TASK REQUIREMENTS —
Find each line in the records below that contains the word "TrialDuration", and copy it out.

DATASET RECORDS —

(* ===== verification/Accounts.v ===== *)
(** * Billing accounts

    [internal/controlplane/billing/accounts.go]: a billing account with its
    first period for every workspace, the one trial grant of a user, the
    current period, plan changes, budgets and cancellation.  The tables are the
    ones of [ClosePeriod.v] and [Authz.v] with the trial grants beside them; a
    transaction that fails leaves them alone. *)

From S2P Require Import Prelude GoText DurableWork Billing ClosePeriod GoTime Journal Product Authz.

Module Accounts.
Import Product Authz.

(** ** Tables *)

Record trial_grant := { tg_user : string; tg_workspace : string; tg_account : string; tg_granted_at : time }.
Record user_profile := { up_user : string; up_github_created_at : option time; up_updated_at : time }.
Record notice := { no_id : string; no_account : string; no_period : string; no_percent : Z; no_dedup : string;
  no_gross : Z; no_budget : Z; no_dry_run : bool; no_created_at : time }.

Record state := {
  billing : BillingDB; directory : Authz.db; trial_grants : list trial_grant; user_profiles : list user_profile;
  notices : list notice
}.
#[export] Instance state_eta : Eta state := fun s =>
  Build_state (billing s) (directory s) (trial_grants s) (user_profiles s) (notices s).

Inductive error : Type := NoAccount | InvalidInput (message : string) | Failed (e : BillingError).

Definition lift {A} (r : result BillingError A) : result error A :=
  match r with Ok a => Ok a | Err e => Err (Failed e) end.

Definition Currency : string := "EUR".
Definition TrialCreditCents : Z := 500.
Definition TrialDuration : duration := 30 * 24 * hour.

Definition accountByWorkspace (s : state) (workspaceID : string) : result error Account :=
  match List.find (fun a => str_eqb (acWorkspace a) workspaceID) (dbAccounts (billing s)) with
  | Some a => Ok a
  | None => Err NoAccount
  end.

Definition accountByID (s : state) (accountID : string) : result error Account :=
  match List.find (fun a => str_eqb (acID a) accountID) (dbAccounts (billing s)) with
  | Some a => Ok a
  | None => Err NoAccount
  end.

Section Accounts.
(** What a [TIMESTAMPTZ] column keeps of an instant the driver sends it. *)
Variable stamp : time -> time.

(** ** Provisioning *)

Definition membership_leb (a b : membership_row) : bool :=
  if m_created_at a =? m_created_at b then String.leb (m_user_id a) (m_user_id b) else m_created_at a <? m_created_at b.

(** [SELECT user_id ... AND role = 'admin' ORDER BY created_at, user_id LIMIT 1] *)
Definition earliest_admin (s : state) (workspaceID : string) : string :=
  default "" (m_user_id <$> head (isort membership_leb
    (List.filter (fun m => str_eqb (m_workspace_id m) workspaceID && str_eqb (m_role m) RoleAdmin)
       (workspace_memberships (directory s))))).

Definition workspaceOwnerTx (s : state) (workspaceID : string) (personalUserID : option string) : string :=
  match personalUserID with
  | Some u => if str_eqb u "" then earliest_admin s workspaceID else u
  | None => earliest_admin s workspaceID
  end.

(** [INSERT INTO billing_trial_grants ... ON CONFLICT (user_id) DO NOTHING] *)
Definition claimTrialGrantTx (s : state) (userID : string) (account : Account) (now : time) : state * bool :=
  if existsb (fun g => str_eqb (tg_user g) userID) (trial_grants s) then (s, false)
  else (s <| trial_grants := trial_grants s ++ [Build_trial_grant userID (acWorkspace account) (acID account) (stamp now)] |>, true).

Definition update_account (id : string) (f : Account -> Account) (b : BillingDB) : BillingDB :=
  b <| dbAccounts := map (fun a => if str_eqb (acID a) id then f a else a) (dbAccounts b) |>.

Definition trial_key (accountID : string) : string := "trial-grant:" +:+ accountID.

(** The identities drawn while a workspace is provisioned. *)
Record draws := { new_account : string; new_credit : string; new_period_id : string }.

Definition trial_account (id : string) (w : workspaces_row) (now : time) : Account :=
  mkAccount id (w_id w) "" Currency PlanTrial "" AccountTrial (civil_of (w_created_at w))
    (Some (w_created_at w + TrialDuration)) None None false (stamp now) (stamp now).

(** One round of the loop of [EnsureAccounts]. *)
Definition provision (draw : string -> draws) (now : time) (s : state) (w : workspaces_row) : result BillingError (state * Z) :=
  let ids := draw (w_id w) in
  let account := trial_account (new_account ids) w now in
  if existsb (fun a => str_eqb (acWorkspace a) (w_id w)) (dbAccounts (billing s)) then Ok (s, 0)
  else
    _ ← guard_err (existsb (fun a => str_eqb (acID a) (acID account)) (dbAccounts (billing s))) (ErrConflict "billing_accounts");
    let s := s <| billing := (billing s) <| dbAccounts := dbAccounts (billing s) ++ [account] |> |> in
    let owner := workspaceOwnerTx s (w_id w) (w_personal_user_id w) in
    let s :=
      if str_eqb owner "" then s
      else
        let '(s, granted) := claimTrialGrantTx s owner account now in
        if granted then
          let b := update_account (acID account) (fun a => a <| acBudget := Some TrialCreditCents |>) (billing s) in
          s <| billing := b <| dbCredits :=
            grantCreditTx (new_credit ids) (acID account) "grant" TrialCreditCents (default zero_time (acTrialEnds account))
              (trial_key (acID account)) "initial trial credit" (stamp now) (dbCredits b) |> |>
        else s in
    r ← ensurePeriodTx (new_period_id ids) account 0 (billing s);
    Ok (s <| billing := r.2 |>, 1).

Fixpoint provision_all (draw : string -> draws) (now : time) (s : state) (ws : list workspaces_row) : result BillingError (state * Z) :=
  match ws with
  | [] => Ok (s, 0)
  | w :: ws =>
      r ← provision draw now s w;
      rest ← provision_all draw now r.1 ws;
      Ok (rest.1, r.2 + rest.2)
  end.

Definition workspace_leb (a b : workspaces_row) : bool :=
  if w_created_at a =? w_created_at b then String.leb (w_id a) (w_id b) else w_created_at a <? w_created_at b.

(** Workspaces [LEFT JOIN]ed to no account. *)
Definition missing (s : state) : list workspaces_row :=
  isort workspace_leb (List.filter (fun w => negb (existsb (fun a => str_eqb (acWorkspace a) (w_id w)) (dbAccounts (billing s))))
    (workspaces (directory s))).

Definition EnsureAccounts (mode : Mode) (draw : string -> draws) (now : time) (s : state) : state * result BillingError Z :=
  if bool_decide (mode = ModeDisabled) then (s, Ok 0)
  else match provision_all draw now s (missing s) with
       | Ok (s', created) => (s', Ok created)
       | Err e => (s, Err e)
       end.

(** ** The current period *)

(** [SELECT COALESCE(max(period_index), -1)] *)
Definition last_index (b : BillingDB) (accountID : string) : Z :=
  foldr (fun p n => if str_eqb (pdAccount p) accountID then Z.max (pdIndex p) n else n) (-1) (dbPeriods b).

RESPONSE BELOW —
Definition TrialDuration : duration := 30 * 24 * hour.
    (Some (w_created_at w + TrialDuration)) None None false (stamp now) (stamp now).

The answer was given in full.